(** Taking a request out of flight takes one submit out if it is a submit,
    and none if it is a load. *)
Lemma submits_delete (l : list (Request * Continuation)) i req k :
  l !! i = Some (req, k) ->
  length (omap (fun rk : Request * Continuation =>
                  match snd rk with
                  | KHandleSubmit => Some (fst rk)
                  | KFetchClient => None
                  end) l) =
  (length (omap (fun rk : Request * Continuation =>
                   match snd rk with
                   | KHandleSubmit => Some (fst rk)
                   | KFetchClient => None
                   end) (delete i l)) +
   match k with KHandleSubmit => 1 | KFetchClient => 0 end)%nat.
Proof.
  intros Hi. rewrite delete_take_drop.
  rewrite <- (take_drop_middle l i (req, k) Hi) at 1.
  rewrite !omap_app, !length_app.
  destruct k; cbn; lia.
Qed.

(** *** The shape of what a mounted component can get to *)

Lemma Live_Shape_mount p : Live.Shape (Live.mount p).
Proof.
  unfold Live.Shape, Live.mount, Live.submitsInFlight.
  cbn [Live.page Live.owners]. rewrite mount_eq.
  cbn [state inflight timers location log initialState formData loading
       submitting error success].
  destruct (shouldFetch p); cbn [length omap]; repeat split; try discriminate;
    reflexivity.
Qed.

Lemma Live_Shape_step ev m m' :
  Live.Shape m -> Live.step ev m = Some m' -> Live.Shape m'.
Proof.
  intros (Hown & Hcnt & Hsuc & Hload) Hs. unfold Live.Shape.
  destruct ev as [ev | next].
  - destruct ev as [n v| | |i o|i]; cbn [Live.step] in Hs.
    + destruct (Live.onScreen m); [|discriminate].
      destruct (step (Live.props m) (Change n v) (Live.page m)) as [pg'|]
        eqn:H1; [|discriminate]. injection Hs as <-.
      apply step_Change_inv in H1 as (_ & Hl & _ & ->).
      cbn [Live.page Live.owners state inflight timers location log formData
           loading submitting error success] in *.
      unfold Live.submitsInFlight in *. cbn [inflight] in *.
      split; [exact Hown|]. split; [exact Hcnt|]. split; [exact Hsuc|].
      intros Hl'. congruence.
    + destruct (Live.onScreen m); [|discriminate].
      destruct (step (Live.props m) Submit (Live.page m)) as [pg'|]
        eqn:H1; [|discriminate]. injection Hs as <-.
      apply step_Submit_inv in H1 as (_ & Hl & Hsub & _ & ->).
      rewrite Hsub in Hcnt.
      cbn [Live.page Live.owners state inflight timers location log formData
           loading submitting error success].
      unfold Live.submitsInFlight. cbn [inflight].
      rewrite submitsInFlight_app, !length_app, Hown, Hcnt.
      cbn. split; [reflexivity|]. split; [reflexivity|].
      split; [reflexivity|]. discriminate.
    + destruct (Live.onScreen m); [|discriminate].
      destruct (step (Live.props m) Cancel (Live.page m)) as [pg'|]
        eqn:H1; [|discriminate]. injection Hs as <-.
      apply step_Cancel_inv in H1 as (_ & Hl & ->).
      cbn [Live.page Live.owners state inflight timers location log].
      unfold Live.submitsInFlight in *. cbn [inflight].
      split; [exact Hown|]. split; [exact Hcnt|]. split; [exact Hsuc|].
      intros Hl'. congruence.
    + destruct (Live.owners m !! i) as [q|] eqn:Hq; [|discriminate].
      destruct (step q (Settle i o) (Live.page m)) as [pg'|] eqn:H1;
        [|discriminate]. injection Hs as <-.
      apply step_Settle_inv in H1 as (req & k & st & tr & Hi & HS & ->).
      cbn [Live.page Live.owners state inflight timers location log].
      unfold Live.submitsInFlight in *. cbn [inflight].
      pose proof (submits_delete _ _ _ _ Hi) as Hdel.
      split.
      { rewrite !length_delete by eauto. congruence. }
      destruct HS as [r data ok Hj Hok Ht Hc | o m0 Hf
                     | r data ok Hj Hok Ht | o m0 Hf];
        cbn [formData loading submitting error success].
      * split; [lia|]. split; [exact Hsuc|]. discriminate.
      * split; [lia|]. split; [exact Hsuc|]. discriminate.
      * assert (submitting (state (Live.page m)) = true) as Hsub.
        { destruct (submitting (state (Live.page m))); [reflexivity|lia]. }
        rewrite Hsub in Hcnt.
        split; [lia|]. split; [discriminate|].
        intros Hl. destruct (Hload Hl) as (_ & Hsub' & _). congruence.
      * assert (submitting (state (Live.page m)) = true) as Hsub.
        { destruct (submitting (state (Live.page m))); [reflexivity|lia]. }
        rewrite Hsub in Hcnt.
        split; [lia|]. split; [discriminate|].
        intros Hl. destruct (Hload Hl) as (_ & Hsub' & _). congruence.
    + destruct (step (Live.props m) (TimerFires i) (Live.page m)) as [pg'|]
        eqn:H1; [|discriminate]. injection Hs as <-.
      apply step_TimerFires_inv in H1 as (path & ms & Hi & ->).
      cbn [Live.page Live.owners state inflight timers location log].
      unfold Live.submitsInFlight in *. cbn [inflight].
      split; [exact Hown|]. split; [exact Hcnt|]. split; [exact Hsuc|].
      intros Hl. destruct (Hload Hl) as (_ & _ & _ & _ & Htim & _).
      rewrite Htim in Hi. discriminate.
  - cbn [Live.step] in Hs.
    destruct (Live.onScreen m); [|discriminate]. injection Hs as <-.
    cbn [Live.page Live.owners].
    destruct (run_updateEffect (Live.props m) next (Live.page m))
      as (Hst & Hlog & Hin & Htim & Hloc).
    unfold Live.submitsInFlight in *.
    rewrite Hst, Hlog, Hin, Htim, Hloc.
    unfold submitRequests in *. rewrite !omap_app, !length_app, Hown.
    destruct (Live.depsChanged (Live.props m) next && shouldFetch next);
      cbn [omap snd fst length app]; rewrite ?app_nil_r, ?Nat.add_0_r.
    + split; [reflexivity|]. split; [exact Hcnt|]. split; [exact Hsuc|].
      exact Hload.
    + split; [reflexivity|]. split; [exact Hcnt|]. split; [exact Hsuc|].
      exact Hload.
Qed.
Lemma code_run_matches_are_discarded_witness :
  let rt := textSpan codeAnnotation (js "[@smith2020]") in
  regexLiteral (js "ft_") = true
  /\ runAt (richTexts citingLocation) 45 rt
  /\ Code (Annotation_ rt) = true
  /\ (forall m,
        In m (Citations.findCitationMatches pandocPattern (richTexts citingLocation)) ->
        Citations.match_start m <> 45)
  /\ In codeTokenMatch (execAll pandocPattern (joinPlainText (richTexts citingLocation)))
  /\ exists v,
       readPath (setter citingLocation)
         (fst (Citations.extractCitationsFromBlock citingBlock pandocConfig
                 exampleBibliography)) = Some v
       /\ joinPlainText v = joinPlainText (richTexts citingLocation)
       /\ heldByFragment (richTexts citingLocation) v 45.
Proof.
  intros rt.
  assert (Hrun : runAt (richTexts citingLocation) 45 rt).
  { exists [ textSpan plainAnnotation (js "Prior work ");
             textSpan boldAnnotation (js "[@smith2020]");
             textSpan plainAnnotation (js " shows [@doe2019] and ") ], [].
    split; [reflexivity|]. vm_compute. lia. }
  assert (Hl : In citingLocation (getAllRichTextLocations citingBlock))
    by (vm_compute; left; reflexivity).
  assert (Hr : In codeTokenMatch
                 (execAll pandocPattern (joinPlainText (richTexts citingLocation))))
    by (vm_compute; right; right; left; reflexivity).
  destruct (code_run_matches_are_discarded (js "ft_") pandocPattern citingLocation 45 rt
              eq_refl Hrun eq_refl) as (_ & _ & H3 & _ & _ & _ & _ & H8 & _).
  split; [reflexivity|]. split; [exact Hrun|]. split; [reflexivity|].
  split; [exact H3|]. split; [exact Hr|].
  refine (proj1 (H8 citingBlock pandocConfig exampleBibliography codeTokenMatch 45
                   eq_refl Hl Hr eq_refl _)).
  vm_compute. lia.
Defined.
Lemma split_pop_dotless segment name :
  has_dot segment = false → has_dot (split_pop segment name) = false.
Proof.
  revert segment. induction name as [|c rest IH]; intros segment Hseg; simpl; [done|].
  destruct (Ascii.eqb c (Ascii.ascii_of_nat 46)) eqn:Hc.
  - by apply IH.
  - apply IH. by rewrite has_dot_snoc, Hseg, Hc.
Qed.

Lemma split_pop_no_dot segment name :
  has_dot name = false → split_pop segment name = segment +:+ name.
Proof.
  revert segment. induction name as [|c rest IH]; intros segment Hname; simpl in *.
  - by rewrite append_empty_r.
  - apply orb_false_iff in Hname as [Hc Hrest]. rewrite Hc, IH by done.
    apply append_snoc.
Qed.

Lemma split_pop_after_dot segment base ext :
  split_pop segment (base +:+ String (Ascii.ascii_of_nat 46) ext) = split_pop "" ext.
Proof.
  revert segment. induction base as [|c base IH]; intros segment.
  - done.
  - rewrite append_cons. simpl.
    destruct (Ascii.eqb c (Ascii.ascii_of_nat 46)); apply IH.
Qed.

(** X17.  The extension the uploads give a stored file: it never contains a dot;
    it is what follows the last dot of the file name, and the whole file name
    when the name has no dot. *)
Theorem file_extension name :
  has_dot (split_pop "" name) = false ∧
  (has_dot name = false → split_pop "" name = name) ∧
  (∀ base ext,
     name = base +:+ String (Ascii.ascii_of_nat 46) ext →
     has_dot ext = false →
     split_pop "" name = ext).
Proof.
  split; [by apply split_pop_dotless|]. split.
  - intros Hname. by rewrite split_pop_no_dot by done.
  - intros base ext -> Hext. rewrite split_pop_after_dot. by rewrite split_pop_no_dot by done.
Qed.

Lemma file_extension_witness :
  has_dot (split_pop "" "receipt.final.png") = false ∧
  split_pop "" "receipt.final.png" = "png" ∧
  split_pop "" "README" = "README".
Proof.
  split; [apply (file_extension "receipt.final.png")|]. split.
  - apply (proj2 (proj2 (file_extension "receipt.final.png")) "receipt.final" "png");
      reflexivity.
  - apply (proj1 (proj2 (file_extension "README"))). reflexivity.
Defined.






(** ** What no call does *)

Lemma fmap_update_eq {Row B} (key : Row → string) k (g : Row → Row) (f : Row → B) rows :
  (∀ r, f (g r) = f r) → f <$> update_eq key k g rows = f <$> rows.
Proof.
  intros Hf. unfold update_eq. rewrite <- list_fmap_compose.
  apply list_fmap_ext. intros i r _. simpl. by case_decide.
Qed.

(** X20.  Only six service functions can change a balance: [depositService.approve],
    [withdrawalService.create], [reject] and [fail], and
    [profileService.updateProfile] and [updateBalance].  Every other call
    leaves the balance of every profile as it was, whatever its arguments and
    whatever the backend does. *)
Theorem balance_untouched c env db :
  writes_balance c = false →
  (λ p, (p_id p, p_balance p)) <$> profiles (run env (perform c) db).2 =
  (λ p, (p_id p, p_balance p)) <$> profiles db.
Proof.
  intros Hc. destruct c; try discriminate Hc; unfold_services; run_cases; simpl;
    try done.
  all: by apply fmap_update_eq.
Qed.

Lemma balance_untouched_witness :
  (λ p, (p_id p, p_balance p))
    <$> profiles (run quiet (perform (ProfileSetAccountStatus "u1" hold None)) ledger).2 =
  [("u1", 1000)].
Proof.
  apply (balance_untouched (ProfileSetAccountStatus "u1" hold None) quiet ledger).
  reflexivity.
Defined.

Lemma kept_refl {Row} (same : Row → Row → Prop) rows :
  (∀ r, same r r) → kept same rows rows.
Proof.
  intros Hsame. exists [], rows. split; [done|]. split; [simpl; lia|].
  by apply Forall_Forall2_diag, Forall_forall.
Qed.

Exercise objective:
What you should output is every line of the records above, from the first through the line containing "unfold Live.submitsInFlight in *. cbn [inflight] in", unchanged.

Final answer:
(** Taking a request out of flight takes one submit out if it is a submit,
    and none if it is a load. *)
Lemma submits_delete (l : list (Request * Continuation)) i req k :
  l !! i = Some (req, k) ->
  length (omap (fun rk : Request * Continuation =>
                  match snd rk with
                  | KHandleSubmit => Some (fst rk)
                  | KFetchClient => None
                  end) l) =
  (length (omap (fun rk : Request * Continuation =>
                   match snd rk with
                   | KHandleSubmit => Some (fst rk)
                   | KFetchClient => None
                   end) (delete i l)) +
   match k with KHandleSubmit => 1 | KFetchClient => 0 end)%nat.
Proof.
  intros Hi. rewrite delete_take_drop.
  rewrite <- (take_drop_middle l i (req, k) Hi) at 1.
  rewrite !omap_app, !length_app.
  destruct k; cbn; lia.
Qed.

(** *** The shape of what a mounted component can get to *)

Lemma Live_Shape_mount p : Live.Shape (Live.mount p).
Proof.
  unfold Live.Shape, Live.mount, Live.submitsInFlight.
  cbn [Live.page Live.owners]. rewrite mount_eq.
  cbn [state inflight timers location log initialState formData loading
       submitting error success].
  destruct (shouldFetch p); cbn [length omap]; repeat split; try discriminate;
    reflexivity.
Qed.

Lemma Live_Shape_step ev m m' :
  Live.Shape m -> Live.step ev m = Some m' -> Live.Shape m'.
Proof.
  intros (Hown & Hcnt & Hsuc & Hload) Hs. unfold Live.Shape.
  destruct ev as [ev | next].
  - destruct ev as [n v| | |i o|i]; cbn [Live.step] in Hs.
    + destruct (Live.onScreen m); [|discriminate].
      destruct (step (Live.props m) (Change n v) (Live.page m)) as [pg'|]
        eqn:H1; [|discriminate]. injection Hs as <-.
      apply step_Change_inv in H1 as (_ & Hl & _ & ->).
      cbn [Live.page Live.owners state inflight timers location log formData
           loading submitting error success] in *.
      unfold Live.submitsInFlight in *. cbn [inflight] in *.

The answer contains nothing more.